Internacional

Mesmo com plano de trégua, Gaza registra novos ataques

Giovanna Gonçalves - Estágio DM

Publicado em 4 de fevereiro de 2026 às 15:25 | Atualizado há 4 meses

Local de ataque israelense em Nuseirat, região central da Faixa de Gaza (2024) | Foto: REUTERS/Abd Elhkeem Khaled
Local de ataque israelense em Nuseirat, região central da Faixa de Gaza (2024) | Foto: REUTERS/Abd Elhkeem Khaled

Nesta quarta-feira (4), soldados israelenses abriram fogo mais uma vez contra cidadãos palestinos. Os ataques foram direcionados ao norte e ao sul da Faixa de Gaza. Cerca de 21 pessoas morreram e dezenas ficaram feridas.

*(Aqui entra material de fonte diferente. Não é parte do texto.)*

(** * LidarSynth: the sensor loop and the note renderer of SinSynth.cpp

    A shallow embedding of [AudioUnitInstrumentExample/SinSynth.cpp]:
    the globals fed by the sensor thread ([c_buf], [moving_average]), the
    subscriber loop started by the constructor, and [TestNote::Render].

    Numbers.  The C++ code computes on [float] and [double].  The embedding
    keeps the special values of that arithmetic (the infinities and NaN, with
    the rules by which they arise and propagate) and computes exactly on the
    finite values: a finite value is a rational, and no rounding, overflow
    or signed zero is modelled.  Every statement below about [Render], [push]
    and [pow5] is a statement of this exact arithmetic.

    Which frame finds the amplitude of a released note spent is decided by
    the last bit of every subtraction.  For the statements on that frame
    [TestNote::Render] is embedded a second time, as [Render_rounded], with
    every operation rounded to the [float] or [double] C++ computes it
    in. *)

From Stdlib Require Import ZArith QArith Qround Qpower Qminmax.
From Stdlib Require Import SpecFloat.
From Stdlib Require Import List Bool Lia Lqa.
Import ListNotations.

Open Scope Z_scope.

(** ** Numbers *)

Inductive fnum : Type :=
| Fin (q : Q)
| PInf
| NInf
| NaN.

(** Equality of numbers: equality of rationals on the finite values. *)
Definition feq (x y : fnum) : Prop :=
  match x, y with
  | Fin a, Fin b => (a == b)%Q
  | PInf, PInf | NInf, NInf | NaN, NaN => True
  | _, _ => False
  end.

Definition is_finite (x : fnum) : bool :=
  match x with Fin _ => true | _ => false end.

(** The infinity of sign [c]; a zero sign gives NaN (0 * inf, 0 / 0). *)
Definition inf_signed (c : comparison) : fnum :=
  match c with Gt => PInf | Lt => NInf | Eq => NaN end.

Definition Qsign (q : Q) : comparison := (q ?= 0)%Q.

Definition Qltb (a b : Q) : bool :=
  match (a ?= b)%Q with Lt => true | _ => false end.

Definition fopp (x : fnum) : fnum :=
  match x with
  | Fin q => Fin (- q)
  | PInf => NInf
  | NInf => PInf
  | NaN => NaN
  end.

Definition fadd (x y : fnum) : fnum :=
  match x, y with
  | NaN, _ | _, NaN => NaN
  | Fin a, Fin b => Fin (a + b)
  | PInf, NInf | NInf, PInf => NaN
  | PInf, _ | _, PInf => PInf
  | NInf, _ | _, NInf => NInf
  end.

Definition fsub (x y : fnum) : fnum := fadd x (fopp y).

Definition fmul (x y : fnum) : fnum :=
  match x, y with
  | NaN, _ | _, NaN => NaN
  | Fin a, Fin b => Fin (a * b)
  | Fin a, PInf | PInf, Fin a => inf_signed (Qsign a)
  | Fin a, NInf | NInf, Fin a => inf_signed (CompOpp (Qsign a))
  | PInf, PInf | NInf, NInf => PInf
  | PInf, NInf | NInf, PInf => NInf
  end.

(** Division.  A finite value over zero is the infinity of the dividend's
    sign, and 0/0 is NaN: nothing traps. *)
Definition fdiv (x y : fnum) : fnum :=
  match x, y with
  | NaN, _ | _, NaN => NaN
  | Fin a, Fin b =>
      if Qeq_bool b 0 then inf_signed (Qsign a) else Fin (a / b)
  | Fin _, PInf | Fin _, NInf => Fin 0
  | PInf, Fin b => if Qltb b 0 then NInf else PInf
  | NInf, Fin b => if Qltb b 0 then PInf else NInf
  | _, _ => NaN
  end.

(** [x < y]; false as soon as one side is NaN. *)
Definition flt (x y : fnum) : bool :=
  match x, y with
  | NaN, _ | _, NaN => false
  | Fin a, Fin b => Qltb a b
  | NInf, NInf | PInf, _ | _, NInf => false
  | NInf, _ | _, PInf => true
  end.

Definition fgt (x y : fnum) : bool := flt y x.

Definition of_int (z : Z) : fnum := Fin (inject_Z z).

Definition INT_MIN : Z := - 2 ^ 31.
Definition INT_MAX : Z := 2 ^ 31 - 1.

(** [int(x)]: truncation toward zero.  C++ leaves the conversion of a value
    outside the range of [int] undefined; the model gives it the value the
    x86 conversion instruction returns there. *)
Definition to_int (x : fnum) : Z :=
  match x with
  | Fin q =>
      let z := Z.quot (Qnum q) (Zpos (Qden q)) in
      if (INT_MIN <=? z) && (z <=? INT_MAX) then z else INT_MIN
  | _ => INT_MIN
  end.

(** [(int) u] for a [UInt32] [u]. *)
Definition int_of_UInt32 (u : Z) : Z :=
  let m := u mod 2 ^ 32 in
  if m <? 2 ^ 31 then m else m - 2 ^ 32.

(** ** Exceptions over a mutable state

    The C++ code mutates globals and objects and throws; what was written
    before a [throw] stays written.  A computation takes the state and
    returns a result together with the state it leaves. *)

Inductive exn : Type :=
| thread_aborted
| out_of_range
| device_error.

Inductive result (A : Type) : Type :=
| Ok (a : A)
| Raise (e : exn).
Arguments Ok {A} a.
Arguments Raise {A} e.

Definition M (S A : Type) : Type := S -> result A * S.

Definition ret {S A} (a : A) : M S A := fun s => (Ok a, s).

Definition bind {S A B} (c : M S A) (k : A -> M S B) : M S B :=
  fun s =>
    match c s with
    | (Ok a, s') => k a s'
    | (Raise e, s') => (Raise e, s')
    end.

Definition raise {S A} (e : exn) : M S A := fun s => (Raise e, s).

Definition get {S} : M S S := fun s => (Ok s, s).

Definition modify {S} (f : S -> S) : M S unit := fun s => (Ok tt, f s).

(** [try { c } catch (those e with handles e = true) { h }] *)
Definition try_catch {S A} (c : M S A) (handles : exn -> bool) (h : M S A)
  : M S A :=
  fun s =>
    match c s with
    | (Ok a, s') => (Ok a, s')
    | (Raise e, s') => if handles e then h s' else (Raise e, s')
    end.

Declare Scope monad_scope.
Delimit Scope monad_scope with monad.
Notation "x <- c ;; k" := (bind c (fun x => k))
  (at level 61, c at next level, right associativity) : monad_scope.
Notation "c ;;; k" := (bind c (fun _ => k))
  (at level 61, right associativity) : monad_scope.
Open Scope monad_scope.

Definition catch_all : exn -> bool := fun _ => true.

Definition catch_thread_aborted (e : exn) : bool :=
  match e with thread_aborted => true | _ => false end.

Fixpoint for_each {S A} (l : list A) (body : A -> M S unit) : M S unit :=
  match l with
  | [] => ret tt
  | a :: rest => body a ;;; for_each rest body
  end.

(** ** The globals written by the sensor thread *)

Definition buf_size : Z := 128.
Definition beta : fnum := Fin (9 # 10).
Definition twopi : fnum := Fin (2 * (314159265358979 # 100000000000000)).

(** Modelled from the spec: boost::circular_buffer<std::int32_t>, whose
    header is not part of the sources.  The buffer holds at most its
    capacity, oldest element first; [push_back] on a full buffer overwrites
    the oldest element; an access outside the filled range signals an error
    to the reader (section 9: exception-as-fallback for out-of-range buffer
    access), which is what the handler around every access in
    [TestNote::Render] is written for. *)
Definition circular_buffer : Type := list Z.

Definition cb_push_back (capacity : Z) (x : Z) (cb : circular_buffer)
  : circular_buffer :=
  if capacity <=? 0 then cb
  else if Z.of_nat (length cb) <? capacity then cb ++ [x]
  else tl cb ++ [x].
Lemma defined_other_cb_copy w s :
  wf ct s → is_Some (vars s !! w) → defined (other_cb_copy al ct w) s.
Proof.
  intros Hs [o Ho].
  destruct (wf_owner ct s w o Hs Ho) as (a & b & Hc & Hb & _).
  unfold defined.
  destruct (copy_ctor ct (blk_cls b) (blk_t b)) as [v |] eqn:Hv.
  - by erewrite other_cb_copy_run.
  - by erewrite other_cb_copy_throw.
Qed.

Lemma defined_other_cb_move w s :
  wf ct s → is_Some (vars s !! w) → defined (other_cb_move al ct w) s.
Proof.
  intros Hs [o Ho].
  destruct (wf_owner ct s w o Hs Ho) as (a & b & Hc & Hb & _).
  unfold defined. by erewrite other_cb_move_run.
Qed.

Lemma try_static_cast_run U w s :
  is_Some (vars s !! w) → try_static_cast U w s = (Ret tt, s).
Proof.
  intros [i Hi]. unfold try_static_cast.
  by erewrite bind_run by by apply get_var_run.
Qed.
(** * Ledger synchronisation layer of the wallet: a shallow embedding

    The development follows the TypeScript sources:
    - [lib/optimistic-updates]            the optimistic-update ledger
                                          (kept in the source tree behind
                                          [Generic/lib/digitalbits-address.ts]),
    - [optimistic-updates/set-options]    signer, master-weight and threshold overlays,
    - [optimistic-updates/change-trust]   trustline overlays ([unnamed/part_007]),
    - [optimistic-updates/index]          the fold of the overlays over a snapshot,
    - [Generic/lib/digitalbits]           asset helpers ([unnamed/part_005]),
    - [net-worker/digitalbits-network]    fetch queues, subscription caches,
                                          account polling and endpoint failover,
                                          the fetches and the handlers of the
                                          live streams,
    - [Generic/lib/digitalbits-address]   the three tests on addresses,
    - [Generic/lib/stream]                message deduplication and the
                                          connection of a stream.

    Module-level mutable state of the sources (the [Map]s and counters) is
    threaded explicitly.  Functions of third-party packages that the sources
    call (big.js, the ledger SDK) are collected in one interface class. *)

From stdpp Require Import base option list strings gmap pretty.
From Stdlib Require Import Ascii ZArith Lia.
From Stdlib Require PrimFloat.

Set Default Proof Using "Type".
#[global] Set Warnings "-inexact-float".

(* ===================================================================== *)
(** * JavaScript idioms used by the sources                              *)
(* ===================================================================== *)

Module JS.

(** [array.indexOf(x)] on an array of strings: the first index holding a
    string strictly equal to [x], and [-1] when there is none. *)
Fixpoint indexOfFrom (i : Z) (xs : list string) (x : string) : Z :=
  match xs with
  | [] => (-1)%Z
  | y :: ys => if String.eqb y x then i else indexOfFrom (i + 1)%Z ys x
  end.

Definition indexOf (xs : list string) (x : string) : Z := indexOfFrom 0%Z xs x.

(** [a || b] on an optional string: [undefined] and the empty string are
    falsy. *)
Definition orElse (a : option string) (b : string) : string :=
  match a with
  | Some s => if String.eqb s "" then b else s
  | None => b
  end.

(** Template-literal rendering of an optional number. *)
Definition showNumber (n : option Z) : string :=
  match n with
  | Some z => pretty z
  | None => "undefined"
  end.

End JS.

(* ===================================================================== *)
(** * lib/optimistic-updates : the optimistic-update ledger              *)
(* ===================================================================== *)

Module Ledger.

(** [interface OptimisticUpdate<T>] *)
Record OptimisticUpdate (T : Type) : Type := mkUpdate {
  apply : T → T;
  effectsAccountID : string;
  frontierURL : string;
  title : string;
  transactionHash : string
}.
Arguments mkUpdate {T} _ _ _ _ _.
Arguments apply {T} _ _.
Arguments effectsAccountID {T} _.
Arguments frontierURL {T} _.
Arguments title {T} _.
Arguments transactionHash {T} _.

(** [createAccountCacheKeyByFilter] and [createAccountCacheKey]; the offer
    ledger reuses both. *)
Definition createAccountCacheKeyByFilter (url accountID : string) : string :=
  url +:+ "/accounts/" +:+ accountID.

Definition createAccountCacheKey {T} (update : OptimisticUpdate T) : string :=
  createAccountCacheKeyByFilter (frontierURL update) (effectsAccountID update).

(** The closure state of one [OptimisticUpdateCache(...)] instance: the
    [updates] map and, for the [subject], the updates it has been handed so
    far (oldest first). *)
Record Cache (T : Type) : Type := mkCache {
  updates : gmap string (list (OptimisticUpdate T));
  emitted : list (OptimisticUpdate T)
}.
Arguments mkCache {T} _ _.
Arguments updates {T} _.
Arguments emitted {T} _.

(** State at module load: [new Map()], nothing emitted. *)
Definition newCache {T} : Cache T := mkCache ∅ [].

Section Operations.
Context {T : Type}.
Abbreviation Update := (OptimisticUpdate T).

(** One turn of the loop body of [addUpdates]. *)
Definition addUpdate (c : Cache T) (optimisticUpdate : Update) : Cache T :=
  let selector := createAccountCacheKey optimisticUpdate in
  let prevUpdates := default [] (updates c !! selector) in
  mkCache (<[selector := prevUpdates ++ [optimisticUpdate]]> (updates c))
          (emitted c ++ [optimisticUpdate]).

Definition addUpdates (optimisticUpdates : list Update) (c : Cache T) : Cache T :=
  foldl addUpdate c optimisticUpdates.

Definition getUpdates (url accountID : string) (c : Cache T) : list Update :=
  default [] (updates c !! createAccountCacheKeyByFilter url accountID).

(** The predicate negated inside the [filter] of [removeStaleUpdates]. *)
Definition isStale (url : string) (latestTransactionHashs : list string)
    (optUpdate : Update) : bool :=
  String.eqb (frontierURL optUpdate) url
  && (JS.indexOf latestTransactionHashs (transactionHash optUpdate) >? -1)%Z.

(** One turn of the loop over [updates.keys()]: reads the live map and
    writes the filtered array back only when its length changed. *)
Definition removeStaleAt (url : string) (latestTransactionHashs : list string)
    (m : gmap string (list Update)) (selector : string) : gmap string (list Update) :=
  match m !! selector with
  | Some prevOptimisticUpdates =>
      let nextOptimisticUpdates :=
        List.filter (λ u, negb (isStale url latestTransactionHashs u))
                    prevOptimisticUpdates in
      if Nat.eqb (length nextOptimisticUpdates) (length prevOptimisticUpdates)
      then m
      else <[selector := nextOptimisticUpdates]> m
  | None => m
  end.

(** A [Map] hands out its keys in insertion order and a [gmap] in an
    order of its own; the loop ends in the same map whatever the order. *)
Definition removeStaleUpdates (url : string) (latestTransactionHashs : list string)
    (c : Cache T) : Cache T :=
  mkCache (foldl (removeStaleAt url latestTransactionHashs) (updates c)
                 (map_to_list (updates c)).*1)
          (emitted c).

End Operations.

(** Retiring: [l'] is [l] with exactly the entries satisfying [P] taken
    out, the others kept in place. *)
Inductive RemovesExactly {A} (P : A → Prop) : list A → list A → Prop :=
  | RemovesExactly_nil : RemovesExactly P [] []
  | RemovesExactly_drop x l l' :
      P x → RemovesExactly P l l' → RemovesExactly P (x :: l) l'
  | RemovesExactly_keep x l l' :
      ¬ P x → RemovesExactly P l l' → RemovesExactly P (x :: l) (x :: l').

End Ledger.

(* ===================================================================== *)
(** * Ledger SDK values read by the overlays                             *)
(* ===================================================================== *)

Module Sdk.

(** An [Asset] object: its [code] and [issuer] fields.  The native asset
    has no issuer. *)
Record Asset : Type := mkAsset {
  code : string;
  issuer : option string
}.

(** [new Asset(code, issuer)].  The package checks its arguments and throws
    on malformed ones; where the sources pass fields of a ledger record or of
    an asset the package itself built, construction is this total function.
    [parseAssetID], which feeds it raw text, keeps the check. *)
Definition Asset_new (c : string) (i : option string) : Asset := mkAsset c i.

(** [Asset.native()] *)
Definition Asset_native : Asset := Asset_new "XDB" None.

(** [a.equals(b)]: same code and same issuer. *)
Definition Asset_equals (a b : Asset) : bool :=
  bool_decide (code a = code b) && bool_decide (issuer a = issuer b).

(** [a.isNative()] *)
Definition Asset_isNative (a : Asset) : bool :=
  match issuer a with
  | Some i => String.eqb i ""
  | None => true
  end.

(** A [LiquidityPoolAsset]: the fields read by [getLiquidityPoolIdFromAsset]. *)
Record LiquidityPoolAsset : Type := mkPoolAsset {
  assetA : Asset;
  assetB : Asset;
  fee : Z
}.

(** The [line] of a change-trust operation, told apart in the sources by
    [getAssetType() === "liquidity_pool_shares"]. *)
Inductive TrustLineAsset : Type :=
  | LineAsset (a : Asset)
  | LinePool (p : LiquidityPoolAsset).

(** [Signer] argument of a set-options operation; [weight] is optional.
    Weights and thresholds are whole numbers on the ledger and integers
    here. *)
Inductive Signer : Type :=
  | Ed25519PublicKey (ed25519PublicKey : string) (weight : option Z)
  | Sha256Hash (sha256Hash : string) (weight : option Z)
  | PreAuthTx (preAuthTx : string) (weight : option Z).

(** [Operation.SetOptions], the fields the overlay translator reads. *)
Record SetOptions : Type := mkSetOptions {
  so_source : option string;
  signer : option Signer;
  masterWeight : option Z;
  lowThreshold : option Z;
  medThreshold : option Z;
  highThreshold : option Z
}.

(** [Operation.ChangeTrust] *)
Record ChangeTrust : Type := mkChangeTrust {
  ct_source : option string;
  line : TrustLineAsset;
  limit : string
}.

(** [Operation], by its [type] tag.  Offer operations feed the offer ledger
    and every remaining type is ignored by the overlay layer. *)
Inductive Operation : Type :=
  | OpChangeTrust (op : ChangeTrust)
  | OpSetOptions (op : SetOptions)
  | OpOther (type : string).

(** [Transaction]: source account, [hash().toString("hex")], operations. *)
Record Transaction : Type := mkTransaction {
  source : string;
  hashHex : string;
  operations : list Operation
}.

(** Functions of third-party packages whose results the sources branch on
    or store. *)
Class Packages : Type := {
  (** [BigNumber(limit).eq(0)] of big.js *)
  limitEqZero : string → bool;
  (** [getLiquidityPoolId("constant_product", {assetA, assetB, fee}).toString("hex")] *)
  liquidityPoolIdHex : Asset → Asset → Z → string;
  (** whether [new Asset(code, issuer)] accepts these raw strings *)
  assetArgsAccepted : string → string → bool
}.

End Sdk.

(* ===================================================================== *)
(** * Ledger records: the account snapshot                               *)
(* ===================================================================== *)

Module Frontier.

Inductive SignerType : Type := ed25519_public_key | sha256_hash | preauth_tx.

#[global] Instance SignerType_eq_dec : EqDecision SignerType.
Proof. solve_decision. Defined.
(** * webcam_osc.visualizer: layout engine, camera step and pointer state machine

    A shallow embedding of [DataVisualizer] (src/webcam_osc/visualizer.py).
    Python integers are [Z]; the one float of the layout code, [scale_factor],
    is an exact rational [Q]; an attribute that may be unset is an [option];
    a call that may raise returns a [result]. *)

From Stdlib Require Import ZArith QArith Qround List Bool Lia.
From Stdlib Require Import Floats.PrimFloat Floats.SpecFloat Floats.FloatOps.
From Stdlib Require Import Numbers.Cyclic.Int63.Uint63.
From Stdlib Require Strings.String Strings.Ascii DecimalString.
Import ListNotations.

Local Open Scope Z_scope.

(** ** Python primitives *)

Module Py.

Inductive exn : Type :=
| ZeroDivisionError
| ValueError
| AttributeError
| Cv2Error.

Inductive result (A : Type) : Type :=
| Ok (a : A)
| Raise (e : exn).

Arguments Ok {A} a.
Arguments Raise {A} e.

Definition bind {A B : Type} (r : result A) (k : A -> result B) : result B :=
  match r with
  | Ok a => k a
  | Raise e => Raise e
  end.

Definition is_ok {A : Type} (r : result A) : bool :=
  match r with
  | Ok _ => true
  | Raise _ => false
  end.

(** [a / b] on two ints: true division, [ZeroDivisionError] when [b] is 0. *)
Definition truediv (a b : Z) : result Q :=
  if b =? 0 then Raise ZeroDivisionError else Ok (inject_Z a / inject_Z b)%Q.

(** [int(x)] on a float: truncation toward zero. *)
Definition int (x : Q) : Z := Z.quot (Qnum x) (Zpos (Qden x)).

(** [a // b] on two ints is floor division, [Z.div] for the positive
    divisors used here. *)
Definition floordiv (a b : Z) : Z := a / b.

End Py.

Import Py.

Notation "x <- r ;; k" := (bind r (fun x => k))
  (at level 61, r at next level, right associativity).

(** ** Configuration and the constants set in [__init__] *)

Record GridConfig : Type := mkGridConfig {
  rows : Z;
  cols : Z
}.

Definition max_height : Z := 900.
Definition max_width : Z := 1600.
Definition padding : Z := 10.
Definition text_padding : Z := 5.
Definition button_height : Z := 35.
Definition button_width : Z := 140.
Definition button_spacing : Z := 10.

(** ** Initial sizing *)

Record Sizes : Type := mkSizes {
  cell_size : Z;
  camera_width : Z;
  camera_height : Z;
  grid_width : Z;
  grid_height : Z
}.

Definition desired_cell_size : Z := 150.
Definition desired_camera_width : Z := 640.
Definition desired_camera_height : Z := 480.

Definition desired_grid_width (cfg : GridConfig) : Z :=
  (desired_cell_size * cols cfg) + (padding * (cols cfg + 1)).

Definition desired_grid_height (cfg : GridConfig) : Z :=
  (desired_cell_size * rows cfg) + (padding * (rows cfg + 1)).

Definition total_desired_height (cfg : GridConfig) : Z :=
  padding + desired_camera_height + padding + desired_grid_height cfg
  + padding + button_height + padding.

(** The local [scale_factor] of [_calculate_responsive_sizes]: 1.0 unless the
    expanded layout is taller than [max_height].  The source computes it in
    binary64; here it is the exact quotient. *)
Definition scale_factor (cfg : GridConfig) : result Q :=
  if total_desired_height cfg >? max_height
  then truediv max_height (total_desired_height cfg)
  else Ok 1%Q.

Definition _calculate_responsive_sizes (cfg : GridConfig) : result Sizes :=
  sf <- scale_factor cfg ;;
  let cell := int (inject_Z desired_cell_size * sf) in
  Ok {| cell_size := cell;
        camera_width := int (inject_Z desired_camera_width * sf);
        camera_height := int (inject_Z desired_camera_height * sf);
        grid_width := (cell * cols cfg) + (padding * (cols cfg + 1));
        grid_height := (cell * rows cfg) + (padding * (rows cfg + 1)) |}.

(** The same arithmetic in binary64, as the interpreter carries it out: the
    two ints of [max_height / total_desired_height] are below 2^53, so the
    true division is the IEEE quotient of their exact conversions, and
    [int * float] converts the int and multiplies.  It is used to check the
    exact model above against the rounding of the source. *)
Module Binary64.

Definition of_int (z : Z) : float := PrimFloat.of_uint63 (Uint63.of_Z z).

(** [int(x)]: truncation toward zero; infinities and NaN raise. *)
Definition to_int (x : float) : option Z :=
  match Prim2SF x with
  | S754_zero _ => Some 0
  | S754_finite s m e =>
      let magnitude :=
        if 0 <=? e then Z.pos m * 2 ^ e else Z.pos m / 2 ^ (- e) in
      Some (if s then - magnitude else magnitude)
  | S754_infinity _ => None
  | S754_nan => None
  end.

Definition scale_factor (cfg : GridConfig) : float :=
  if total_desired_height cfg >? max_height
  then PrimFloat.div (of_int max_height) (of_int (total_desired_height cfg))
  else PrimFloat.one.

Definition scaled (desired : Z) (cfg : GridConfig) : option Z :=
  to_int (PrimFloat.mul (of_int desired) (scale_factor cfg)).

O Exército de Israel afirmou que os ataques aéreos e os tanques foram acionados apenas como reação após um atirador abrir fogo contra soldados israelenses, ferindo gravemente um reservista.

No último sábado (1º), uma ação do governo de Israel matou pelo menos 30 pessoas com um dos ataques aéreos mais intensos desde o cessar-fogo, em outubro de 2025. Esse ataque em questão também foi uma resposta após a quebra da trégua por parte do Hamas.

O acordo de cessar-fogo

O presidente dos Estados Unidos, Donald Trump, declarou, ainda em janeiro, o início da segunda fase do plano de cessar-fogo na guerra entre Israel e Palestina. A declaração foi feita mesmo sem que a primeira fase tivesse sido concluída, como o fim da troca de ataques (descumprido por Israel, que realizou ataques aéreos em Gaza), a não devolução dos restos mortais de um refém israelense e a não abertura da fronteira entre Gaza e Egito.

A passagem por essa fronteira, por meio da cidade de Rafah, foi aberta pela primeira vez nesta segunda-feira (2/02), o que permitiu a passagem de alguns palestinos, 16 pacientes de Gaza e 40 acompanhantes. Essa era uma das exigências do acordo de cessar-fogo proposto em outubro do ano passado. No entanto, dois dias depois, a travessia foi bloqueada mais uma vez.

Raja’a Abu Teir, foi um dos pacientes palestinos que deveria ser levado pela passagem em busca de tratamento, foi avisado de que não faria mais a viagem. “Ligaram para os pacientes e disseram que hoje não há nenhuma viagem, a passagem está fechada”, disse Raja’a para a Agência Reuters.

A COGAT, agência que controla o acesso a Gaza, negou o fechamento da fronteira, mas afirmou que a falta de detalhes de coordenação da Organização Mundial da Saúde (OMS) dificultou a travessia.